==== Source material ====

(* ===== verification/_CoqProject ===== *)
-Q . S2P
Prelude.v
Proto.v
Mock.v
Mocks.v
GoMem.v
DeepCopy.v
Json.v
Template.v
Crd.v
Progress.v
Convert.v
Kube.v
Service.v
K8sServer.v
Controller.v
K8sSystem.v
K8sRace.v
DbBase.v
DbWorkflow.v
DbTemplate.v
DbMock.v
DbTyped.v
Migrations.v
DbServer.v
DbHardware.v
HwWrapper.v
Client.v
Cli.v
CliCmd.v
CliSystem.v
DbReport.v
DbRace.v
Worker.v
Docker.v
WorkerRun.v
K8sWorker.v
LogCapture.v
Config.v
WorkerMain.v
CliMain.v
Daemon.v
Servers.v
Mains.v
System.v
(** [for k, v := range src { dst[k] = v }]. *)
Definition copy_map `{MapRange} (src dst : gmap string string) : gmap string string :=
  foldl (λ m kv, <[kv.1:=kv.2]> m) dst (range_map src).

Lemma foldl_insert_list (l : list (string * string)) (dst : gmap string string) :
  NoDup l.*1 → foldl (λ m kv, <[kv.1:=kv.2]> m) dst l = list_to_map l ∪ dst.
Proof.
  revert dst. induction l as [|[k v] l IH]; intros dst Hnd; csimpl.
  { by rewrite (left_id_L ∅ (∪)). }
  inversion_clear Hnd as [|?? Hk Hnd']. rewrite IH by done.
  rewrite <- insert_union_l. symmetry. apply insert_union_r.
  by apply not_elem_of_list_to_map_1.
Qed.

Lemma range_map_NoDup `{MapRange} m : NoDup (range_map m).*1.
Proof. rewrite range_map_perm. apply NoDup_fst_map_to_list. Qed.

(** Whatever the order, the source overrides the destination. *)
Lemma copy_map_union `{MapRange} src dst : copy_map src dst = src ∪ dst.
Proof.
  unfold copy_map. rewrite foldl_insert_list by apply range_map_NoDup.
  rewrite (list_to_map_proper _ (map_to_list src)).
  - by rewrite list_to_map_to_list.
  - apply range_map_NoDup.
  - apply range_map_perm.
Qed.

(** ** Strings of the Go standard library *)

(** [strings.HasPrefix]. *)
Definition HasPrefix (s p : string) : bool := String.prefix p s.

(** [strings.Split(s, sep)] for a separator of one byte; never empty. *)
Fixpoint split_on (sep : Ascii.ascii) (s : string) : list string :=
  match s with
  | EmptyString => [""]
  | String c s' =>
      match split_on sep s' with
      | [] => [""]
      | w :: ws => if Ascii.eqb c sep then "" :: w :: ws else String c w :: ws
      end
  end.

(** [strings.Join]. *)
Definition Join (l : list string) (sep : string) : string := String.concat sep l.

(** [strings.ToLower] on one ASCII byte, and on a string of them. *)
Definition ascii_lower (c : Ascii.ascii) : Ascii.ascii :=
  let n := Ascii.nat_of_ascii c in
  if decide (65 ≤ n ∧ n ≤ 90)%nat then Ascii.ascii_of_nat (n + 32) else c.
Fixpoint ToLower (s : string) : string :=
  match s with
  | EmptyString => EmptyString
  | String c s' => String (ascii_lower c) (ToLower s')
  end.

(** [strings.EqualFold] on ASCII strings. *)
Definition EqualFold (s t : string) : bool := bool_decide (ToLower s = ToLower t).

(** [len(s)]. *)
Definition strlen (s : string) : Z := Z.of_nat (String.length s).

(** [strings.ReplaceAll(s, old, new)] for an [old] of one byte. *)
Fixpoint replace_char (old : Ascii.ascii) (new : string) (s : string) : string :=
  match s with
  | EmptyString => EmptyString
  | String c s' =>
      (if Ascii.eqb c old then new else String c EmptyString) +:+ replace_char old new s'
  end.

(** [path.Clean] and [path.Join] (and their namesakes of path/filepath on
    Unix): the elements that are not empty, without [.] and with [..] resolved
    lexically. *)
Definition slash : Ascii.ascii := Ascii.ascii_of_nat 47.
Fixpoint clean_elems (rooted : bool) (acc : list string) (l : list string) : list string :=
  match l with
  | [] => rev acc
  | e :: l' =>
      if decide (e = "" ∨ e = ".") then clean_elems rooted acc l'
      else if decide (e = "..") then
        match acc with
        | d :: acc' =>
            if decide (d = "..") then clean_elems rooted (e :: acc) l'
            else clean_elems rooted acc' l'
        | [] => if rooted then clean_elems rooted [] l' else clean_elems rooted [e] l'
        end
      else clean_elems rooted (e :: acc) l'
  end.
Definition Clean (p : string) : string :=
  let rooted := HasPrefix p "/" in
  let elems := clean_elems rooted [] (split_on slash p) in
  if rooted then "/" +:+ Join elems "/"
  else if decide (elems = []) then "." else Join elems "/".
Definition path_Join (l : list string) : string :=
  let l := filter (λ e, e ≠ "") l in
  if decide (l = []) then "" else Clean (Join l "/").

(** [strconv.Itoa], [%v] and [%d] of an integer. *)
Definition Itoa (z : Z) : string := pretty z.

(** [strconv.Atoi] on texts that do not overflow. *)
Fixpoint digits (acc : Z) (s : string) : option Z :=
  match s with
  | EmptyString => Some acc
  | String c s' =>
      let n := Z.of_nat (Ascii.nat_of_ascii c) in
      if decide (48 ≤ n ∧ n ≤ 57) then digits (10 * acc + (n - 48)) s' else None
  end.
Definition Atoi (s : string) : option Z :=
  match s with
  | EmptyString => None
  | String c s' =>
      if Ascii.eqb c (Ascii.ascii_of_nat 45) then (if decide (s' = "") then None else Z.opp <$> digits 0 s')
      else if Ascii.eqb c (Ascii.ascii_of_nat 43) then (if decide (s' = "") then None else digits 0 s')
      else digits 0 s
  end.

Lemma ascii_lower_idemp c : ascii_lower (ascii_lower c) = ascii_lower c.
Proof. by destruct c as [[] [] [] [] [] [] [] []]. Qed.

Lemma ToLower_idemp s : ToLower (ToLower s) = ToLower s.
Proof. induction s; simpl; [done|]. by rewrite ascii_lower_idemp, IHs. Qed.

Lemma string_app_nil s : s +:+ "" = s.
Proof.
  induction s as [|c s IH]; [done|].
  change (String c s +:+ "") with (String c (s +:+ "")). by rewrite IH.
Qed.

Lemma ToLower_empty s : ToLower s = "" ↔ s = "".
Proof. destruct s; simpl; split; congruence. Qed.

Lemma split_on_nonempty sep s : split_on sep s ≠ [].
Proof. destruct s; simpl; [done|]. repeat case_match; done. Qed.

====

### Exercise directions:
Your answer must consist solely of the lines from the top of the entries above through the line containing "foldl (λ m kv, <[kv.1:=kv.2]> m) dst (range_map", copied exactly, both ends included.

### Solution to this task:
(* ===== verification/_CoqProject ===== *)
-Q . S2P
Prelude.v
Proto.v
Mock.v
Mocks.v
GoMem.v
DeepCopy.v
Json.v
Template.v
Crd.v
Progress.v
Convert.v
Kube.v
Service.v
K8sServer.v
Controller.v
K8sSystem.v
K8sRace.v
DbBase.v
DbWorkflow.v
DbTemplate.v
DbMock.v
DbTyped.v
Migrations.v
DbServer.v
DbHardware.v
HwWrapper.v
Client.v
Cli.v
CliCmd.v
CliSystem.v
DbReport.v
DbRace.v
Worker.v
Docker.v
WorkerRun.v
K8sWorker.v
LogCapture.v
Config.v
WorkerMain.v
CliMain.v
Daemon.v
Servers.v
Mains.v
System.v
(** [for k, v := range src { dst[k] = v }]. *)
Definition copy_map `{MapRange} (src dst : gmap string string) : gmap string string :=
  foldl (λ m kv, <[kv.1:=kv.2]> m) dst (range_map src).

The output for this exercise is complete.